L’extrémisme religieux comme manque de Foi

shagar-8033893Rav Shimon Gershon Rozenberg (1949-2007), plus connu sous l’acronyme de ShaGaR, était un rabbin et penseur décédé bien trop tôt. Issu du milieu sioniste-religieux israélien, il était tout autant versé en Torah qu’en philosophie. L’essentiel de son œuvre tourne autour de la philosophie post-moderne et de la possibilité de la concilier avec un judaïsme orthodoxe. Cette philosophie se définit par une remise en question de la supposée objectivité des valeurs modernes et par un relativisme assumé. Pour Shagar, l’homme peut vivre dans le doute et l’interrogation ; de la déconstruction des anciennes valeurs, peut naître une nouvelle foi, plus complexe et profonde.

 

J’ai découvert récemment les écrits du Rav Shagar, mais plus je m’y consacre et plus je découvre le génie de ce rav encore trop peu connu. Mis à part ses connaissances impressionnantes, tant en Torah qu’en philosophie moderne, Shagar arrive à définir avec une exactitude incroyable les problèmes du judaïsme actuel et propose des solutions tout aussi brillantes que porteuses d’espoir.

 

Dans ce court texte extrait du livre « Louh’ot véshivré Louh’ot » (p.315), Shagar résume en quelques mots l’origine du fondamentalisme religieux :

Le zélote est celui qui craint qu’on lui prenne sa foi. Son zèle ne provient pas d’un surplus de foi mais, à l’inverse, du doute qui traverse son cœur ; plus ce doute augmentera, plus son zèle augmentera. Cette attitude conduit facilement à un fondamentalisme. D’une certaine manière, il s’agit d’une violence dirigée vers le zélote lui même puisque [cette attitude] provient de son besoin d’oublier ses doutes.

Le fondamentalisme est un phénomène laïc : Sa racine provient d’une défectuosité dans l’Alliance, qui s’exprime par l’impossibilité de développer un lien et un engagement profond.”

 

Que nous dit Shagar dans ces quelques phrases ? Que l’extrémisme religieux provient d’un manque de foi et de la peur que ce manque provoque chez l’individu. Au fond, le fondamentaliste n’est pas religieux; c’est à dire que sa foi est faible et que seule sa peur d’assumer une telle faiblesse le pousse à s’interdire toute réflexion.

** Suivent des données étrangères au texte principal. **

Definition _mark_unknown_locked (now : Z) (db : Db) (run : ChatRun.t)
    (intent : ToolEffectLedger.t) (lease : ToolEffectLease.t)
    (owner claim_owner reason : string) : result exn Db :=
  let e := ToolEffectLedger.effect_id intent in
  if negb (is_null (_terminal_row db e)) then Ok db
  else if bool_decide (ToolEffectLease.run_owner lease ≠ owner)
          || bool_decide (ToolEffectLease.claim_owner lease ≠ Some claim_owner)
  then Err (ToolEffectLeaseLost e)
  else
    match _append_event now db run intent owner UnknownOutcome "tool_outcome_unknown"
            "needs_attention" "manual_review" JNull (Some reason) true with
    | Err ex => Err ex
    | Ok (run', db1) =>
        Ok (put_lease
              (put_run db1
                 (run' <| ChatRun.status := NeedsAttention |>
                       <| ChatRun.failure_reason := Some reason |>
                       <| ChatRun.lease_owner := None |>
                       <| ChatRun.lease_expires_at := None |>
                       <| ChatRun.updated_at := now |>))
              (clear_claim now lease))
    end.

(** ** Existing intents *)

Definition replay_action (p : RecoveryPolicy) : IntentAction :=
  match p with Reconcile => AReconcile | _ => AExecute end.

Definition lease_deadline (now lease_seconds : Z) : Z :=
  now + seconds (Z.max 1 lease_seconds).

(** The caller's run holds its lease. *)
Definition caller_owns (now : Z) (run : ChatRun.t) (run_owner : string) : bool :=
  is_live (ChatRun.status run) && sql_eq (ChatRun.lease_owner run) run_owner
  && sql_gt (ChatRun.lease_expires_at run) now.

(** The takeover of an expired claim, after the [UPDATE] matched; the row is
    locked, so its guard on the previous values holds. *)
Definition take_over (now : Z) (db : Db) (run : ChatRun.t) (row : ToolEffectLedger.t)
    (lease : ToolEffectLease.t) (run_owner claim_owner : string) (lease_seconds : Z)
    : tx Db exn IntentDecision :=
  let intent := _intent_from_row row in
  let policy := ToolEffectLedger.recovery_policy row in
  let lease' := lease <| ToolEffectLease.run_owner := run_owner |>
                      <| ToolEffectLease.claim_owner := Some claim_owner |>
                      <| ToolEffectLease.lease_expires_at :=
                           Some (lease_deadline now lease_seconds) |>
                      <| ToolEffectLease.updated_at := now |> in
  let? (run1, db2) :=
    _append_event now (put_lease db lease') run row run_owner RecoveryClaim
      "tool_effect_recovery_claimed" ("tool_intent_" +:+ policy_str policy)
      (policy_str policy) JNull None false in
  match policy with
  | NeverReplay =>
      let? db3 := _mark_unknown_locked now db2 run1 row lease' run_owner claim_owner
                    "non-replayable tool intent has no committed result" in
      Commit (decide_only AUnknown intent) db3
  | _ => Commit (decide_only (replay_action policy) intent) db2
  end.

Definition _existing_decision (key caller_run_id run_owner claim_owner tool_name args_hash : string)
    (lease_seconds now : Z) (db : Db) : tx Db exn IntentDecision :=
  need? intent_row := intent_by_key db key else NoResultFound in
  let? _ := _validate_identity intent_row tool_name args_hash in
  let intent := _intent_from_row intent_row in
  let effect_id := in_effect_id intent in
  match chat_runs db !! caller_run_id, chat_runs db !! in_run_id intent with
  | Some caller_run, Some original_run =>
      if bool_decide (ChatRun.user_id original_run ≠ ChatRun.user_id caller_run)
      then Raise (ToolIdempotencyConflict "idempotency_key belongs to a different principal")
      else
      let terminal := _terminal_row db effect_id in
      match terminal, bool_decide (caller_run_id = in_run_id intent) with
      | Some t, true => Rollback (_decision_from_terminal intent t)
      | _, _ =>
        if negb (caller_owns now caller_run run_owner)
        then Raise (ToolIntentCommitError "run lease is not owned")
        else
        match terminal with
        | Some t => Rollback (_decision_from_terminal intent t)
        | None =>
          if bool_decide (in_run_id intent ≠ caller_run_id)
          then Rollback (decide_only AWait intent)
          else
            let? lease := one_lease db effect_id in
            let? run := RunJournal._locked_owned_run now db caller_run_id run_owner in
            if bool_decide (ToolEffectLease.run_owner lease = run_owner)
               && sql_gt (ToolEffectLease.lease_expires_at lease) now
            then
              if bool_decide (ToolEffectLease.claim_owner lease = Some claim_owner)
              then Rollback (decide_only (replay_action (in_recovery_policy intent)) intent)
              else Rollback (decide_only AWait intent)
            else if is_null (ToolEffectLease.lease_expires_at lease)
                    || sql_le (ToolEffectLease.lease_expires_at lease) now
            then take_over now db run intent_row lease run_owner claim_owner lease_seconds
            else Rollback (decide_only AWait intent)
        end
      end
  | _, _ => Raise (ToolIntentCommitError "run does not exist")
  end.

Section host.
Context `{Host}.

(** ** Intents *)

Definition caller_principal (run_id : string) (now : Z) (db : Db) : tx Db exn string :=
  match chat_runs db !! run_id with
  | None => Raise (ToolIntentCommitError "run does not exist")
  | Some row => Rollback (ChatRun.user_id row)
  end.

Definition key_exists (key : string) (now : Z) (db : Db) : tx Db exn bool :=
  Rollback (negb (is_null (intent_by_key db key))).

(** The block that commits a new intent; [None] when the key appeared. *)
Definition create_intent (run_id owner claim_owner tool_call_id tool_name args_hash : string)
    (redacted : dict) (recovery_policy : RecoveryPolicy) (key effect_id result_id : string)
    (lease_seconds now : Z) (db : Db) : tx Db exn (option IntentDecision) :=
  let? run := RunJournal._locked_owned_run now db run_id owner in
  if negb (is_null (intent_by_key db key)) then Rollback None else
  let? (receipt, run', db1) :=
    RunJournal._append_locked now db run owner "tool_intent_committed"
      ("tool_intent_" +:+ policy_str recovery_policy) (policy_str recovery_policy)
      (Some [("effect_id", JStr effect_id); ("result_id", JStr result_id);
             ("tool_name", JStr tool_name); ("tool_call_id", JStr tool_call_id);
             ("args_hash", JStr args_hash)]) None in
  let row := ToolEffectLedger.mk effect_id result_id run_id
               (RunJournal.rcpt_operation_seq receipt) Intent tool_name (Some tool_call_id)
               args_hash redacted (Some key) recovery_policy JNull None None now in
  let? db2 := insert_ledger db1 row in
  let? db3 := insert_lease db2
                (ToolEffectLease.mk effect_id run_id owner (Some claim_owner)
                   (Some (lease_deadline now lease_seconds)) now) in
  Commit (Some (decide_only AExecute (_intent_from_row row)))
    (put_run db3 (run' <| ChatRun.updated_at := now |>)).

(** ** Claims *)

(** [ToolEffectLease.run_id.in_(live_run)]: the run of the lease is live, owned
    by [run_owner] and its lease has not expired. *)
Definition live_run (now : Z) (db : Db) (run_owner run_id : string) : bool :=
  match chat_runs db !! run_id with
  | Some row => caller_owns now row run_owner
  | None => false
  end.

Definition acquire_invocation_claim (effect_id run_owner claim_owner : string)
    (lease_seconds now : Z) (db : Db) : tx Db exn unit :=
  match tool_effect_leases db !! effect_id with
  | Some lease =>
      if bool_decide (ToolEffectLease.run_owner lease = run_owner)
         && sql_eq (ToolEffectLease.claim_owner lease) claim_owner
         && sql_gt (ToolEffectLease.lease_expires_at lease) now
         && live_run now db run_owner (ToolEffectLease.run_id lease)
         && is_null (_terminal_row db effect_id)
      then Commit tt (put_lease db
             (lease <| ToolEffectLease.lease_expires_at :=
                         Some (lease_deadline now lease_seconds) |>
                    <| ToolEffectLease.updated_at := now |>))
      else Raise (ToolEffectLeaseLost effect_id)
  | None => Raise (ToolEffectLeaseLost effect_id)
  end.

Definition _intent_run_id (effect_id : string) (now : Z) (db : Db) : tx Db exn string :=
  let? row := one (intent_rows db effect_id) in
  Rollback (ToolEffectLedger.run_id row).

Definition abandon_invocation_claim (effect_id run_owner claim_owner : string)
    (now : Z) (db : Db) : tx Db exn unit :=
  match tool_effect_leases db !! effect_id with
  | Some lease =>
      if bool_decide (ToolEffectLease.run_owner lease = run_owner)
         && sql_eq (ToolEffectLease.claim_owner lease) claim_owner
      then Commit tt (put_lease db
             (lease <| ToolEffectLease.lease_expires_at := Some now |>
                    <| ToolEffectLease.updated_at := now |>))
      else Commit tt db
  | None => Commit tt db
  end.

(** [RunJournal.renew] as a transaction body. *)
Definition renew_run (run_id owner : string) (lease_seconds now : Z) (db : Db)
    : tx Db exn bool :=
  match RunJournal.renew now run_id owner lease_seconds db with
  | (Ok b, db') => Commit b db'
  | (Err e, _) => Raise e
  end.

(** ** Outcomes *)

Definition committed_value (effect_id : string) (terminal : ToolEffectLedger.t)
    : result exn json :=
  match ToolEffectLedger.event_type terminal with
  | UnknownOutcome => Err (ToolOutcomeUnknown effect_id)
  | _ => Ok (ToolEffectLedger.result_payload terminal)
  end.

Definition _commit_result_locked (now : Z) (db : Db) (intent : ToolEffectLedger.t)
    (lease : ToolEffectLease.t) (owner : string) (value : json) (failed reconciled : bool)
    : result exn (json * Db) :=
  let e := ToolEffectLedger.effect_id intent in
  match _terminal_row db e with
  | Some t =>
      match committed_value e t with Ok v => Ok (v, db) | Err ex => Err ex end
  | None =>
      if bool_decide (ToolEffectLease.run_owner lease ≠ owner)
      then Err (ToolEffectLeaseLost e)
      else
        match RunJournal._locked_owned_run now db (ToolEffectLedger.run_id intent) owner with
        | Err ex => Err ex
        | Ok run =>
            match _append_event now db run intent owner (if failed then Failure else Result)
                    (if failed then "tool_failure_committed" else "tool_result_committed")
                    "tool_result_committed"
                    (if reconciled then "reconciled"
                     else policy_str (ToolEffectLedger.recovery_policy intent))
                    value (if failed then Some (take_str 4000 (to_str value)) else None) true with
            | Err ex => Err ex
            | Ok (run', db1) =>
                Ok (value, put_lease (put_run db1 (run' <| ChatRun.updated_at := now |>))
                             (clear_claim now lease))
            end
        end
  end.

J’ai plusieurs fois entendu des gens m’avouer qu’ils craignent de réfléchir à tel ou tel sujet car les conséquences potentielles les effrayent. Cette crainte conduit inévitablement à un fondamentalisme, à une religion sans profondeur et sans signification.

Rav Shagar rajoute que le fondamentalisme est en réalité un phénomène laïc. Dans une société traditionnelle, où la croyance en Dieu est vue comme une évidence, le religieux ne se sent pas menacé et sa religion l’aide à s’élever. Face à la laïcité grandissante et ses idées, une partie du monde religieux tremble et choisit le fondamentalisme comme seul garant de la perpétuation de la religion.

Alors que la laïcité offrait au religieux la possibilité de se réinterroger sur le sens de sa religion et sur son attache à Dieu, d’approfondir l’alliance entre le divin et l’humain, le fondamentaliste choisit le dogmatisme rassurant, celui qui lui évite toute remise en question mais aussi toute réflexion et tout approfondissement.

Plutôt que de voir la société moderne et ses idées comme des ennemis, Rav Shagar nous invite à y voir l’occasion d’approfondir notre propre sentiment religieux. Cette société, que certains regardent comme le diable, peut être un tremplin vers une véritable résurrection spirituelle.